» ACTION ITEM: The exercise asks you to copy every line below in which "intros" appears.

» LISTED RECORDS:

..........

Lemma http_publish_cases http t :
  let '(r, http') := PublishTransaction http t in
  transactionsMap http' = transactionsMap http /\ (length (sent http') <= S (length (sent http)))%nat /\
  (r = Panic -> http' = http).
Proof.
  unfold PublishTransaction, sent. destruct (results http) as [l|] eqn:E; [|by rewrite E; split; [|split; [lia|]]].
  destruct (default ∅ (t_Http t) !! bs "code") as [[]|]; try (rewrite E; split; [done|split; [lia|done]]).
  split; [done|]. split; [|done]. cbn. rewrite length_app. cbn. lia.
Qed.

(** A response changes nothing, updates its transaction (and panics), or publishes it and
    removes it. *)
Lemma http_response_ok http m tuple :
  filed http ->
  let '(r, http') := receivedHttpResponse config http m tuple in
  filed http' /\ (weight http' <= weight http)%nat /\ (all_timed http -> all_timed http').
Proof.
  intros Hok. unfold receivedHttpResponse. destruct (transactionsMap http !! TcpHashable tuple) as [t|] eqn:Et; [|done].
  destruct (t_Http t) as [f|] eqn:Ef; [|done]. destruct (response_fields http m) as [resp| |]; [|done..]. cbv zeta.
  set (t1 := t <| t_Http := _ |> <| t_ResponseTime := _ |>).
  assert (forall t2, t_tuple t2 = t_tuple t -> t_timer t2 = t_timer t -> is_Some (t_Http t2) ->
    filed (put http tuple t2) /\ (weight (put http tuple t2) <= weight http)%nat /\
    (all_timed http -> all_timed (put http tuple t2))) as Hput.
  { intros t2 H1 H2 H3. split; [|split].
    - apply map_Forall_insert_2; [|done]. rewrite H1. by apply Hok.
    - unfold weight. change (sent (put http tuple t2)) with (sent http).
      change (transactionsMap (put http tuple t2)) with (<[TcpHashable tuple := t2]> (transactionsMap http)).
      by rewrite map_size_insert, Et.
    - intros Hall. apply map_Forall_insert_2; [|done]. split; [|done]. rewrite H2. by apply (Hall _ _ Et). }
  assert (filed (put http tuple t1) /\ (weight (put http tuple t1) <= weight http)%nat /\
    (all_timed http -> all_timed (put http tuple t1))) as Hput1 by (apply Hput; [done|done|by eexists]).
  set (cut := if Send_response http then _ else _). destruct cut as [[cut0 raw]| |]; [|exact Hput1..].
  set (t2 := match cut0 with Some _ => _ | None => _ end).
  assert (t_tuple t2 = t_tuple t /\ t_timer t2 = t_timer t /\ is_Some (t_Http t2)) as (H1 & H2 & H3)
    by (subst t2; destruct cut0; (split; [done|split; [done|by eexists]])).
  destruct (Hput t2 H1 H2 H3) as (P1 & P2 & P3).
  assert (TcpHashable (t_tuple t2) = TcpHashable tuple) as Hk by (rewrite H1; by apply Hok).
  pose proof (http_publish_cases (put http tuple t2) t2) as Hpub. pose proof (publish_fuel (put http tuple t2) t2) as Hf.
  destruct (PublishTransaction (put http tuple t2) t2) as [[u| |] http'].
  - destruct Hpub as (E1 & E2 & _). rewrite Hk, E1.
    change (transactionsMap (put http tuple t2)) with (<[TcpHashable tuple := t2]> (transactionsMap http)).
    rewrite delete_insert_eq. split; [by apply map_Forall_delete|]. split; [|intros Hall; by apply map_Forall_delete].
    unfold weight. cbn [transactionsMap set_field]. change (sent (http' <| transactionsMap := ?x |>)) with (sent http').
    change (sent (put http tuple t2)) with (sent http) in E2. rewrite map_size_delete, Et. cbn.
    assert (size (transactionsMap http) <> 0%nat); [|lia]. intros E0. apply map_size_empty_inv in E0. by rewrite E0 in Et.
  - destruct Hpub as (_ & _ & E). rewrite (E eq_refl). by split.
  - by destruct Hf.
Qed.

(** What happens to the plugin: a message is handled (and its handler may panic), or the
    timer of the transaction filed under a key runs. *)
Inductive action :=
| AMessage (m : HttpMessage) (tuple : TcpTuple) (dir : Z) (raw : slice)
| ATimer (key : bytes).

Definition exec (st : Http * W) (a : action) : Http * W :=
  match a with
  | AMessage m tuple dir raw => snd (handleHttp config st m tuple dir raw)
  | ATimer key =>
      match transactionsMap (fst st) !! key with
      | Some t => if t_timer t then (expireTransaction (fst st) t, snd st) else st
      | None => st
      end
  end.

Definition returns (st : Http * W) (a : action) : Prop :=
  match a with AMessage m tuple dir raw => exists r, fst (handleHttp config st m tuple dir raw) = Ret r | ATimer _ => True end.
Fixpoint calm (st : Http * W) (acts : list action) : Prop :=
  match acts with [] => True | a :: acts => returns st a /\ calm (exec st a) acts end.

..........

» SOLUTION FOR THIS PROBLEM:
  intros Hok. unfold receivedHttpResponse. destruct (transactionsMap http !! TcpHashable tuple) as [t|] eqn:Et; [|done].
  { intros t2 H1 H2 H3. split; [|split].
    - intros Hall. apply map_Forall_insert_2; [|done]. split; [|done]. rewrite H2. by apply (Hall _ _ Et). }
    rewrite delete_insert_eq. split; [by apply map_Forall_delete|]. split; [|intros Hall; by apply map_Forall_delete].
    assert (size (transactionsMap http) <> 0%nat); [|lia]. intros E0. apply map_size_empty_inv in E0. by rewrite E0 in Et.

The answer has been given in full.